The plaintiff was injured in a car accident caused by the defendant’s negligence. Her medical costs incurred by the accident were negotiated down substantially by her insurance company and the medical team that treated her.
Economic damages must be reasonable and incurred, even when the collateral source rule applies. In cases where damages have been reduced and the higher cost never incurred by the plaintiff, the defendant need only pay the reduced cost.
The plaintiff was seriously injured in a car accident negligently caused by a driver for the defendant. The defendant conceded liability and agreed to pay the damages in regards to medical costs, which were $189,978.63 at the time of trial. The plaintiff’s doctor then wrote off $130,286.90 of the medical costs, causing the defendant to seek a reduction in damages in that amount. The plaintiff opposed this on grounds of the collateral source rule.
Can the injured person recover from the defendant, as economic damages, the undiscounted sum stated in the provider’s bill but never paid by or on behalf of the injured party?
No. The plaintiff did not suffer an economic loss in that amount.
Judge Klein disagrees that the damages must be capped at the discounted amount. Rather, the plaintiff should be able to recover the reasonable or market value of the services she received. There are no policy considerations to justify disallowing the plaintiff to recover the full amount, which, in the grand scheme of damages, is relatively minor.

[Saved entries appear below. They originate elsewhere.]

(* ===== verification/SysQueueRefine.v ===== *)
(** * SysQueueRefine: the macros of [sys/queue.h] are the list operations

    Module [SysQueueRefine] runs the macros of [SysQueue] on the memory of
    [SysQueueSpec].  One specification serves the five families; [offers] is
    the table at the head of [src/MacKernelSDK/Headers/sys/queue.h] that says
    which family has which macro. *)

From Stdlib Require Import ZArith Lia Bool.
From stdpp Require Import base list option gmap.
From S2P Require Import Prelude Ring Lists SysQueue SysQueueSpec.
Import SysQueue SysQueueSpec.
Open Scope Z_scope.

Module SysQueueRefine.

(** ** Programs *)

Inductive op : Type :=
| Init (q : Z)
| Insert_head (q e : Z)
| Insert_tail (q e : Z)
| Insert_after (q x e : Z)
| Insert_before (q x e : Z)
| Remove_head (q : Z)
| Remove_after (q x : Z)
| Remove_head_until (q x : Z)
| Remove (q e : Z)
| Concat (q1 q2 : Z)
| Swap (q1 q2 : Z)
| First (q : Z)
| Last (q : Z)
| Next (x : Z)
| Prev (x : Z)
| Empty (q : Z).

The collateral source rule is implicated when the costs of medical treatment are paid in whole or in part by a third party unconnected to the defendant. That being said, earlier case law has evaluated the reasonable value of damages in light of limitation, not aggrandizement, meaning that damages should be limited to the amount actually incurred or paid. Damages must be both reasonable and incurred, so a plaintiff cannot recover for the reduced cost of damages if they were never incurred in the first place, even when the collateral source rule applies. Just because the plaintiff’s insurance has negotiated a favorable rate does not mean that the defendant obtains a windfall—or a lopsided judgement that allows them to relatively escape liability. The plaintiff never incurred the full cost of the bill, as it had been negotiated down at the time the damages were incurred. The reduced rate is not a collateral payment subject to the collateral source rule.